Exercise details:
Return only what lies between the first line of the entries and the line containing "Theorem worker_releases_once (w", both lines included.

Provided data:
(** C10.  The pass of a worker over a dequeued message [b] makes no call of
    [flagman_release] until [walk] has returned, then calls it once, frees
    the message and is over: exactly one release on every path.  When the
    depth limit is reached or the directory cannot be opened, the release
    is the first thing the pass does.  A worker at the head of its loop that
    dequeues [b] starts exactly this pass. *)
Theorem worker_releases_once (w : world) (o : options) (sc : scratch)
    (b : message_body) :
  worker_setup o = Some sc →
  until (FlagmanRelease (MessageFree b Ret)) (worker_item w o sc b) ∧
  releases (worker_item w o sc b) 1 ∧
  (0 < max_depth o ≤ depth b →
   worker_item w o sc b = FlagmanRelease (MessageFree b Ret)) ∧
  (opendir w (str b) = None →
   worker_item w o sc b = FlagmanRelease (MessageFree b Ret)) ∧
  (∀ A i s x,
     workers s !! i = Some (Idle sc) →
     Queue.queue_get (q s) = Done (Some b, x) →
     worker_step A w o i s
     = Done (set_workers (<[i := Busy sc (worker_item w o sc b)]> (workers s))
               (set_q x s))).
Proof.
  intros Hsc.
  assert (until (FlagmanRelease (MessageFree b Ret)) (worker_item w o sc b))
    as Hu.
  { apply (walk_until w o sc (str b) (len b) (depth b) (repo b)).
    intros name. by apply worker_setup_matches. }
  split; [done |]. split.
  { apply (until_releases _ _ _ Hu). repeat constructor. }
  unfold worker_item, foreach_queue_get, walk, foreach_opendir.
  repeat split.
  - intros [H1 H2].
    rewrite (bool_decide_eq_true_2 _ H1), (bool_decide_eq_true_2 _ H2). done.
  - intros ->. by destruct (_ && _).
  - intros A i s x Hi Hget. unfold worker_step. rewrite Hi, Hget. done.
Qed.

Lemma worker_releases_once_witness :
  worker_setup Inputs.two_roots = Some Inputs.no_scratch ∧
  releases
    (worker_item Inputs.tree Inputs.two_roots Inputs.no_scratch
       Inputs.item_b_x) 1.
Proof.
  split; [reflexivity |].
  apply (worker_releases_once Inputs.tree Inputs.two_roots Inputs.no_scratch
           Inputs.item_b_x eq_refl).
Defined.

Lemma repeat_create_seeding n c a p :
  seeding c a p → seeding (repeat_cmd n PthreadCreate c) a p.
Proof.
  intros H. unfold repeat_cmd.
  induction n as [| n IH]; simpl; [done | by constructor].
Qed.

Lemma seed_seeding w o path l c a p :
  seeding c a p → seeding (seed w o path l c) a (S p).
Proof. intros H. unfold seed. constructor. intros s. by constructor. Qed.

(** Before it waits, [main] calls [flagman_acquire] once and
    [queue_put_head] once per root (once when there is no root), for every
    world and all options. *)
Lemma main_acquires_once w o :
  seeding (main w o) 1 (Nat.max 1 (length (roots o))).
Proof.
  unfold main. constructor. apply repeat_create_seeding.
  assert (∀ l c, seeding
                   (foldr (λ arg k, seed w o arg (String.length arg) k)
                      (FlagmanWait c) l) 0 (length l)) as Hroots.
  { intros l c. induction l as [| arg l IH]; simpl; [constructor |].
    by apply seed_seeding. }
  destruct (roots o) as [| r rs] eqn:Hr; simpl.
  - apply seed_seeding. constructor.
  - apply seed_seeding. apply Hroots.
Qed.

(** C1 fails on the code.  [main] acquires the flagman once, whatever the
    number of roots: for [ff -j 1 "" a c] it is one [flagman_acquire]
    followed by two [queue_put_head].  Under the schedule in which the
    worker handles both roots, the counter is 0 after the first root, with
    the second still in the queue; the worker comes to the release for the
    second root with the counter at 0, and the release takes it to -1. *)
Theorem second_root_release_goes_negative :
  seeding (main Inputs.tree Inputs.two_empty_roots) 1 2 ∧
  main Inputs.tree Inputs.two_empty_roots
  = FlagmanAcquire
      (PthreadCreate
         (RootRepo false None
            (λ repo,
               QueuePutHead (message_body_new 0 1 "a" repo)
                 (RootRepo false None
                    (λ repo,
                       QueuePutHead (message_body_new 0 1 "c" repo)
                         (FlagmanWait
                            (QueuePutTail None (PthreadJoin 0 Ret)))))))) ∧
  observe (λ s, (flagman s, Queue.length (q s)))
    (run first_fit Inputs.tree Inputs.two_empty_roots
       (take 9 Inputs.one_worker_schedule)
       (initial Inputs.tree Inputs.two_empty_roots))
  = Some (0, 1%nat) ∧
  observe (λ s, (flagman s, workers s !! 0%nat))
    (run first_fit Inputs.tree Inputs.two_empty_roots
       (take 12 Inputs.one_worker_schedule)
       (initial Inputs.tree Inputs.two_empty_roots))
  = Some (0, Some (Busy Inputs.no_scratch
                     (FlagmanRelease (MessageFree Inputs.root_a Ret)))) ∧
  observe flagman
    (run first_fit Inputs.tree Inputs.two_empty_roots
       Inputs.one_worker_schedule
       (initial Inputs.tree Inputs.two_empty_roots))
  = Some (-1).
Proof.
  split; [apply (main_acquires_once Inputs.tree Inputs.two_empty_roots) |].
  repeat split; vm_compute; reflexivity.
Qed.

(** C3 fails on the code.  [ff -j 2 "" a b]: worker 1 finishes the empty
    root [a] while worker 0 is still in [b]; the flagman is 0, [main] wakes
    up and queues the terminators; worker 0 then queues [b/x], behind the
    terminator at the head.  Worker 0 next dequeues that terminator and
    returns, with [b/x] still in the queue. *)
Theorem terminator_dequeued_before_work :
  observe (λ s, (Queue.contents (q s), workers s !! 0%nat))
    (run first_fit Inputs.tree Inputs.two_roots
       Inputs.early_wakeup_schedule
       (initial Inputs.tree Inputs.two_roots))
  = Some ([(0, None); (1, Some Inputs.item_b_x)],
          Some (Idle Inputs.no_scratch)) ∧
  observe (λ s, (Queue.contents (q s), workers s !! 0%nat))
    (run first_fit Inputs.tree Inputs.two_roots
       (Inputs.early_wakeup_schedule ++ [Worker 0])
       (initial Inputs.tree Inputs.two_roots))
  = Some ([(1, Some Inputs.item_b_x)], Some Exited).
Proof. split; vm_compute; reflexivity. Qed.

Lemma b_x_f_expected :
  expected Inputs.tree Inputs.two_roots Inputs.no_scratch "b/x/f".
Proof.
  exists 1, "b/x"%string, None,
    [Inputs.dir "."; Inputs.dir ".."; Inputs.file "f"], (Inputs.file "f").
  split.
  { apply (reachable_child Inputs.tree Inputs.two_roots 0 "b" None
             [Inputs.dir "."; Inputs.dir ".."; Inputs.dir "x"]
             (Inputs.dir "x")); try reflexivity.
    - apply (reachable_root Inputs.tree Inputs.two_roots "b").
      apply (bool_decide_unpack _). vm_compute. exact I.
    - vm_compute. intros [H _]. discriminate H.
    - apply list_elem_of_In. simpl. auto. }
  repeat split; try reflexivity.
  - vm_compute. intros [H _]. discriminate H.
  - apply list_elem_of_In. simpl. auto.
Qed.

(** C4 fails on the code.  In the same run of [ff -j 2 "" a b], once
    worker 0 has taken the second terminator [main] joins both workers and
    returns.  The file [b/x/f] is reachable, passes every filter and is to
    be printed; the process has ended having printed [b/x] only. *)
Theorem reachable_entry_never_printed :
  expected Inputs.tree Inputs.two_roots Inputs.no_scratch "b/x/f" ∧
  match run first_fit Inputs.tree Inputs.two_roots
          Inputs.early_exit_schedule (initial Inputs.tree Inputs.two_roots)
  with
  | Done s => finished s ∧ stdout s = ["b/x"%string]
              ∧ "b/x/f"%string ∉ stdout s
  | _ => False
  end.
Proof.
  split; [apply b_x_f_expected |].
  vm_compute. repeat split.
  - repeat constructor.
  - intros H. apply list_elem_of_In in H. simpl in H.
    destruct H as [H | []]. discriminate H.
Qed.

End TraversalFacts.

(** ** The queue as a list *)

Section QueueModelFacts.

Import Queue QueueModel.

Context {message : Type}.
Implicit Types (ns : gmap nat (node message)) (l : list (item message)).

Lemma linked_frame_insert ns p l a n :
  a ∉ addr <$> l → linked ns p l → linked (<[a := n]> ns) p l.
Proof.
  revert p. induction l as [| x l IH]; intros p Ha; simpl; [done |].
  intros (-> & nx & Hx & Hl). split; [done |]. exists nx.
  apply not_elem_of_cons in Ha as [Hne Ha].
  rewrite lookup_insert_ne by done. split; [done |]. by apply IH.
Qed.

Lemma linked_frame_delete ns p l a :
  a ∉ addr <$> l → linked ns p l → linked (delete a ns) p l.
Proof.
  revert p. induction l as [| x l IH]; intros p Ha; simpl; [done |].
  intros (-> & nx & Hx & Hl). split; [done |]. exists nx.
  apply not_elem_of_cons in Ha as [Hne Ha].
  rewrite lookup_delete_ne by done. split; [done |]. by apply IH.
Qed.

Lemma linked_live ns p l a :
  linked ns p l → a ∈ addr <$> l → is_Some (ns !! a).
Proof.
  revert p. induction l as [| x l IH]; intros p; simpl.
  - intros _ H. by apply elem_of_nil in H.
  - intros (-> & nx & Hx & Hl) Ha.
    apply elem_of_cons in Ha as [-> | Ha]; [by eexists | by eapply IH].
Qed.

Lemma linked_fresh (A : allocator) ns p l :
  linked ns p l → alloc A (dom ns) ∉ addr <$> l.
Proof.
  intros Hl Hin. apply (alloc_fresh A (dom ns)).
  apply elem_of_dom. by eapply linked_live.
Qed.

Lemma linked_length ns p l :
  linked ns p l → NoDup (addr <$> l) → (List.length l ≤ size ns)%nat.
Proof.
  intros Hl Hnd.
  rewrite <- (length_fmap addr l), <- size_dom.
  rewrite <- (size_list_to_set (C := gset nat) _ Hnd).
  apply subseteq_size. intros a Ha. apply elem_of_list_to_set in Ha.
  apply elem_of_dom. by eapply linked_live.
Qed.

Lemma linked_head_nil ns a : ¬ linked ns (Some a) [].
Proof. done. Qed.

Lemma linked_None ns l : linked ns None l → l = [].
Proof. destruct l as [| x l]; [done |]. by intros [? _]. Qed.

Lemma linked_Some ns a l :
  linked ns (Some a) l → ∃ x l', l = x :: l' ∧ addr x = a.
Proof.
  destruct l as [| x l]; [done |]. intros [[= ->] _]. by exists x, l.
Qed.

(** The node at index [i] is given the successor [new], a node that ends
    the list: what followed the node at [i] is cut off. *)
Lemma linked_cut ns p l i x new pn mn :
  linked ns p l → NoDup (addr <$> l) → l !! i = Some x →
  new ∉ addr <$> l →
  ns !! new = Some {| priority := pn; msg := mn; next := None |} →
  linked
    (<[addr x := {| priority := prio x; msg := payload x;
                    next := Some new |}]> ns) p
    (take (S i) l ++ [{| addr := new; prio := pn; payload := mn |}]).
Proof.
  revert p i. induction l as [| y l IH]; intros p i Hl Hnd Hi Hnew Hn;
    [done |].
  apply NoDup_cons in Hnd as [Hy Hnd].
  apply not_elem_of_cons in Hnew as [Hny Hnew].
  destruct Hl as (-> & nx & Hlook & Hl).
  destruct i as [| i]; simpl in Hi.
  - injection Hi as ->. simpl. split; [done |]. exists (Some new).
    rewrite lookup_insert_eq. split; [done |]. split; [done |].
    exists None. by rewrite lookup_insert_ne.
  - assert (addr x ≠ addr y) as Hxy.
    { intros E. apply Hy. rewrite <- E. apply list_elem_of_fmap.
      exists x. split; [done |]. by eapply list_elem_of_lookup_2. }
    simpl. split; [done |]. exists nx.
    rewrite lookup_insert_ne by done. split; [done |].
    by apply IH.
Qed.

Result for this task:
(** C10.  The pass of a worker over a dequeued message [b] makes no call of
    [flagman_release] until [walk] has returned, then calls it once, frees
    the message and is over: exactly one release on every path.  When the
    depth limit is reached or the directory cannot be opened, the release
    is the first thing the pass does.  A worker at the head of its loop that
    dequeues [b] starts exactly this pass. *)
Theorem worker_releases_once (w : world) (o : options) (sc : scratch)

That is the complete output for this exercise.